As you may well have read this month, the European Commission is currently drawing up new European Union legislation that aims to do for us what the Sarbanes-Oxley (Sox) Act did for the Americans. The new proposed regulations on corporate financial responsibility will seek to prevent the kind of legerdemain that allowed fraud to flourish at companies like Enron in the US and Parmalat in the EU.

Analysts and lawyers are already forecasting that the new European legislation will be even tougher than Sox, at least in terms of the stipulations and requirements imposed on boardroom officers and their squads of bean inspectors. All of whom will, in turn, demand that the IT department assemble great piles of information to support their book balancing.

But there is a key difference between the US and the EU that could have a huge impact on the way that EuroSox, if I can call it that, will work in practice.

As politicians are fond or reminding us, we don't yet live in a federal Europe. Although there are European laws, they apply to nation states and not to individuals or corporations. Decrees from Brussels are enacted as directives, which only begin to apply to people and businesses when they trigger the creation of new national laws.

As a consequence, while the US Sarbanes-Oxley Act is able to spell out sphincter-loosening penalties for fat cats caught pocketing wads of cash - 20 years in a room with a rather poor view, for example - EuroSox must make do with less certain deterrents. As the proposal puts it, "Member States shall provide effective, proportionate and dissuasive civil, administrative or criminal penalties."

Dissuasive is an unusual word at the best of times, and is certainly open to interpretation by national lawmakers. What seems clear is that, if EuroSox leads to real laws, the European Union will have created a somewhat lumpy playing field.

What will happen is what always happens in such circumstances - those states that want to attract investment will make their laws lax. That's the way it works with taxation. It's no coincidence that the Fortune 500 list is top-heavy with firms that are legally run from Delaware, even if most have their actual base of operations in California or New York. Delaware corporations get to keep more of their profits, a factor that attracts businesses much as a bone attracts scavenging dogs.

And just as a US chief executive may see it as a fiduciary duty to reincorporate in Delaware, so a European directeur general may see it as a duty to his own skin to reincorporate in Ireland, if the Irish happen to have the softest sentences and the most comfortable prisons, should the worst happen. It's common-sense risk reduction, after all.
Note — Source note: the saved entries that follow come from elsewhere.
(** Codes of libuv, and codes already marked, pass through a link unchanged. *)
Lemma link_error_uv k err : UV_ERRNO_MAX ≤ err → uv_link_error UV_ERRNO_MAX k err = err.
Proof. intros. unfold uv_link_error. by destruct (Z.leb_spec UV_ERRNO_MAX err); [|lia]. Qed.
Lemma link_error_marked k n err : own_error err → 0 < n < 32768 →
  uv_link_error UV_ERRNO_MAX k (err - n * 65536) = err - n * 65536.
Proof.
  intros He Hn. unfold own_error in He. unfold uv_link_error.
  destruct (Z.leb_spec UV_ERRNO_MAX (err - n * 65536)); [lia|].
  rewrite u32_small, land_prefix_mask by lia.
  replace (- (err - n * 65536)) with (- err + n * 65536) by lia. rewrite Z.div_add, Z.div_small by lia.
  destruct (Z.eqb_spec ((0 + n) * 65536) 0); [lia|done].
Qed.
End Errors.

(** The parent pointers of a path. *)
Fixpoint parents (lk : gmap lid uv_link_s) (par : option lid) (ls : list lid) : Prop :=
  match ls with
  | [] => True
  | l :: rest => (∃ k, lk !! l = Some k ∧ parent k = par) ∧ parents lk (Some l) rest
  end.
Lemma seg_parents lk par ls : seg lk par ls → parents lk par ls.
Proof.
  revert par. induction ls as [|l ls IH]; intros par; cbn; [done|].
  intros (k & Hk & Hp & _ & Hs). split; [by exists k|auto].
Qed.
Lemma parents_snoc lk par ls l :
  parents lk par (ls ++ [l]) ↔
  parents lk par ls ∧ ∃ k, lk !! l = Some k ∧ parent k = from_option Some par (list.last ls).
Proof.
  revert par. induction ls as [|x ls IH]; intros par; cbn [parents app]; [cbn; tauto|].
  rewrite IH, last_cons. destruct (list.last ls); cbn; tauto.
Qed.

Section ChainErrors.
Context {W X : Type}.
Abbreviation L := (lstate W X).
Context (UV_ERRNO_MAX : Z) (Hmax : -65536 < UV_ERRNO_MAX < 0).
Implicit Types s : L.
(** The length counts the NUL here. *)
Definition privkey_to_pem (p : Z) : MK (Z * option (Z * Z)) :=
  k ← priv_of p;
  match pk_write_key_pem k 4096 with
  | inl ret => mret (ret, None)
  | inr s => t ← k_alloc (KText s); mret (0, Some (t, Z.of_nat (length s) + 1))
  end.

(** The last byte of [keydata] decides whether one more, [after], is taken as its NUL. *)
Definition key_bytes (keydata : list Z) (after : option Z) : outcome (list Z) :=
  match last keydata with
  | None => Fault OutOfBounds
  | Some 0 => Ret keydata
  | Some _ => match after with Some b => Ret (keydata ++ [b]) | None => Fault OutOfBounds end
  end.
(** The code and [*key]. *)
Definition load_key (keydata : list Z) (after : option Z) : MK (Z * option Z) :=
  priv ← k_alloc (KPriv pk_init);
  let rc := ctr_drbg_seed [] in
  if negb (rc =? 0) then _ ← k_free priv; mret (rc, None)
  else
    buf ← liftO (key_bytes keydata after);
    let '(rc, k) := pk_parse_key pk_init buf in
    _ ← k_set priv (KPriv k);
    if rc <? 0 then
      let '(rc, k) := pk_parse_keyfile k buf in
      _ ← k_set priv (KPriv k);
      if rc <? 0 then _ ← k_free priv; mret (rc, None) else mret (rc, Some priv)
    else mret (rc, Some priv).

(** [key] is what [*key] held; it is left when an error is returned. *)
Definition gen_key (key : option Z) : MK (Z * option Z) :=
  priv ← k_alloc (KPriv pk_init);
  let pers := bs "gen_key" in
  ret ← (let ret := ctr_drbg_seed pers in
         if negb (ret =? 0) then mret ret
         else
           let '(ret, k) := pk_setup pk_init in
           _ ← k_set priv (KPriv k);
           if negb (ret =? 0) then mret ret
           else let '(ret, k) := ecp_gen_key k in _ ← k_set priv (KPriv k); mret ret);
  if negb (ret =? 0) then _ ← k_free priv; mret (ret, key) else mret (ret, Some priv).

(** Not implemented. *)
Definition load_key_p11 (key : option Z) : MK (Z * option Z) := mret (-1, key).

(** ** What is allocated and what is left *)

Implicit Types (c : kst).
Definition k_wf c : Prop := ∀ p, is_Some (k_heap c !! p) → p < k_next c.
Definition with_obj c (o : kobj) : kst := c <| k_heap := <[k_next c := o]> (k_heap c) |> <| k_next := k_next c + 1 |>.

Lemma k_wf_fresh c : k_wf c → k_heap c !! k_next c = None.
Proof. intros Hw. apply eq_None_not_Some. intros Hs. apply Hw in Hs. lia. Qed.
Lemma k_wf_with c o : k_wf c → k_wf (with_obj c o).
Proof. intros Hw p. cbn. rewrite lookup_insert_is_Some. intros [<-|[_ Hp]]; [|apply Hw in Hp]; lia. Qed.
Lemma with_obj_get c o : k_heap (with_obj c o) !! k_next c = Some o.
Proof. apply lookup_insert_eq. Qed.
Lemma with_obj_old c o p x : k_wf c → k_heap c !! p = Some x → k_heap (with_obj c o) !! p = Some x.
Proof. intros Hw Hp. assert (p < k_next c) by (apply Hw; eauto). cbn. by rewrite lookup_insert_ne by lia. Qed.
Class OsslKeyLaws `{OsslKeys} := {
  oobjs : olib → gmap Z oobj;
  ec_index_ok l : oobjs (EC_KEY_get_ex_new_index l).2 = oobjs l;
  rsa_index_ok l : oobjs (RSA_get_ex_new_index l).2 = oobjs l;
  ec_new_ok l : let '(i, l') := EC_KEY_new l in oobjs l !! i = None ∧ oobjs l' = <[i := OEC 1 None None None]> (oobjs l);
  ec_params_ok l i r g q ex b : oobjs l !! i = Some (OEC r g q ex) →
    let '(ok, l') := d2i_ECParameters l i b in ∃ g', oobjs l' = <[i := OEC r g' q ex]> (oobjs l) ∧ (ok = true → g' = Some b);
  ec_point_ok l i r g q ex b : oobjs l !! i = Some (OEC r g q ex) →
    let '(ok, l') := o2i_ECPublicKey l i b in ∃ q', oobjs l' = <[i := OEC r g q' ex]> (oobjs l) ∧ (ok = true → q' = Some b);
  ec_method_ok l i : oobjs (EC_KEY_set_method l i) = oobjs l;
  ec_set_ex_ok l i r g q idx p : oobjs l !! i = Some (OEC r g q None) →
    oobjs (EC_KEY_set_ex_data l i idx p) = <[i := OEC r g q (Some (idx, p))]> (oobjs l);
  ec_get_ex_ok l i r g q idx p : oobjs l !! i = Some (OEC r g q (Some (idx, p))) → EC_KEY_get_ex_data l i idx = Some p;
  ec_free_last l i g q ex : oobjs l !! i = Some (OEC 1 g q ex) →
    ∃ l', EC_KEY_free l i = (ex, l') ∧ oobjs l' = delete i (oobjs l);
  ec_free_more l i r g q ex : oobjs l !! i = Some (OEC (S (S r)) g q ex) →
    ∃ l', EC_KEY_free l i = (None, l') ∧ oobjs l' = <[i := OEC (S r) g q ex]> (oobjs l);
  rsa_new_ok l : let '(i, l') := RSA_new l in oobjs l !! i = None ∧ oobjs l' = <[i := ORSA 1 None None]> (oobjs l);
  bn_new_ok l b : let '(i, l') := BN_bin2bn l b in oobjs l !! i = None ∧ oobjs l' = <[i := OBN b]> (oobjs l);
  bn_free_ok l i b : oobjs l !! i = Some (OBN b) → oobjs (BN_free l i) = delete i (oobjs l);
  rsa_set_key_ok l i r ex n e : oobjs l !! i = Some (ORSA r None ex) →
    oobjs (RSA_set0_key l i n e) = <[i := ORSA r (Some (n, e)) ex]> (oobjs l);
  rsa_method_ok l i : oobjs (RSA_set_method l i) = oobjs l;
  rsa_set_ex_ok l i r k idx p : oobjs l !! i = Some (ORSA r k None) →
    oobjs (RSA_set_ex_data l i idx p) = <[i := ORSA r k (Some (idx, p))]> (oobjs l);
  rsa_get_ex_ok l i r k idx p : oobjs l !! i = Some (ORSA r k (Some (idx, p))) → RSA_get_ex_data l i idx = Some p;
  rsa_free_last l i n e ex : oobjs l !! i = Some (ORSA 1 (Some (n, e)) ex) →
    ∃ l', RSA_free l i = (ex, l') ∧ oobjs l' = delete n (delete e (delete i (oobjs l)));
  rsa_free_more l i r k ex : oobjs l !! i = Some (ORSA (S (S r)) k ex) →
    ∃ l', RSA_free l i = (None, l') ∧ oobjs l' = <[i := ORSA (S r) k ex]> (oobjs l);
  pkey_new_ok l : let '(i, l') := EVP_PKEY_new l in oobjs l !! i = None ∧ oobjs l' = <[i := OPKEY None]> (oobjs l);
  pkey_set_ec_ok l i ec r g q ex : oobjs l !! i = Some (OPKEY None) → oobjs l !! ec = Some (OEC r g q ex) →
    let '(ok, l') := EVP_PKEY_set1_EC_KEY l i ec in
    oobjs l' = if (ok : bool) then <[i := OPKEY (Some ec)]> (<[ec := OEC (S r) g q ex]> (oobjs l)) else oobjs l;
  pkey_set_rsa_ok l i rsa r k ex : oobjs l !! i = Some (OPKEY None) → oobjs l !! rsa = Some (ORSA r k ex) →
    let '(ok, l') := EVP_PKEY_set1_RSA l i rsa in
    oobjs l' = if (ok : bool) then <[i := OPKEY (Some rsa)]> (<[rsa := ORSA (S r) k ex]> (oobjs l)) else oobjs l;
  pkey_free_empty l i : oobjs l !! i = Some (OPKEY None) →
    ∃ l', EVP_PKEY_free l i = (None, l') ∧ oobjs l' = delete i (oobjs l);
  pkey_free_ec l i ec g q ex : oobjs l !! i = Some (OPKEY (Some ec)) → oobjs l !! ec = Some (OEC 1 g q ex) →
    ∃ l', EVP_PKEY_free l i = (ex, l') ∧ oobjs l' = delete ec (delete i (oobjs l));
  pkey_free_rsa l i rsa n e ex : oobjs l !! i = Some (OPKEY (Some rsa)) → oobjs l !! rsa = Some (ORSA 1 (Some (n, e)) ex) →
    ∃ l', EVP_PKEY_free l i = (ex, l') ∧ oobjs l' = delete n (delete e (delete rsa (delete i (oobjs l))));
  pkey_id_ok l i : match oobjs l !! i with
    | Some (OPKEY None) => EVP_PKEY_id l i = EVP_PKEY_OTHER
    | Some (OPKEY (Some k)) => EVP_PKEY_get0 l i = k ∧
      match oobjs l !! k with
      | Some (OEC _ _ _ _) => EVP_PKEY_id l i = EVP_PKEY_EC
      | Some (ORSA _ _ _) => EVP_PKEY_id l i = EVP_PKEY_RSA
      | _ => True
      end
    | _ => True
    end;
}.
The situation is made doubly unpredictable by the imminent enlargement of the EU. New and less well off member states could easily see EuroSox as a ticket to tax euros.

For IT, the implications are awkward. Not only may the corporate IT manager soon be asked to offer impossible guarantees that the accounting package is free of bugs, he or she may also struggle to set up a secure, high-bandwidth, failsafe connection to the new head office in Latvia.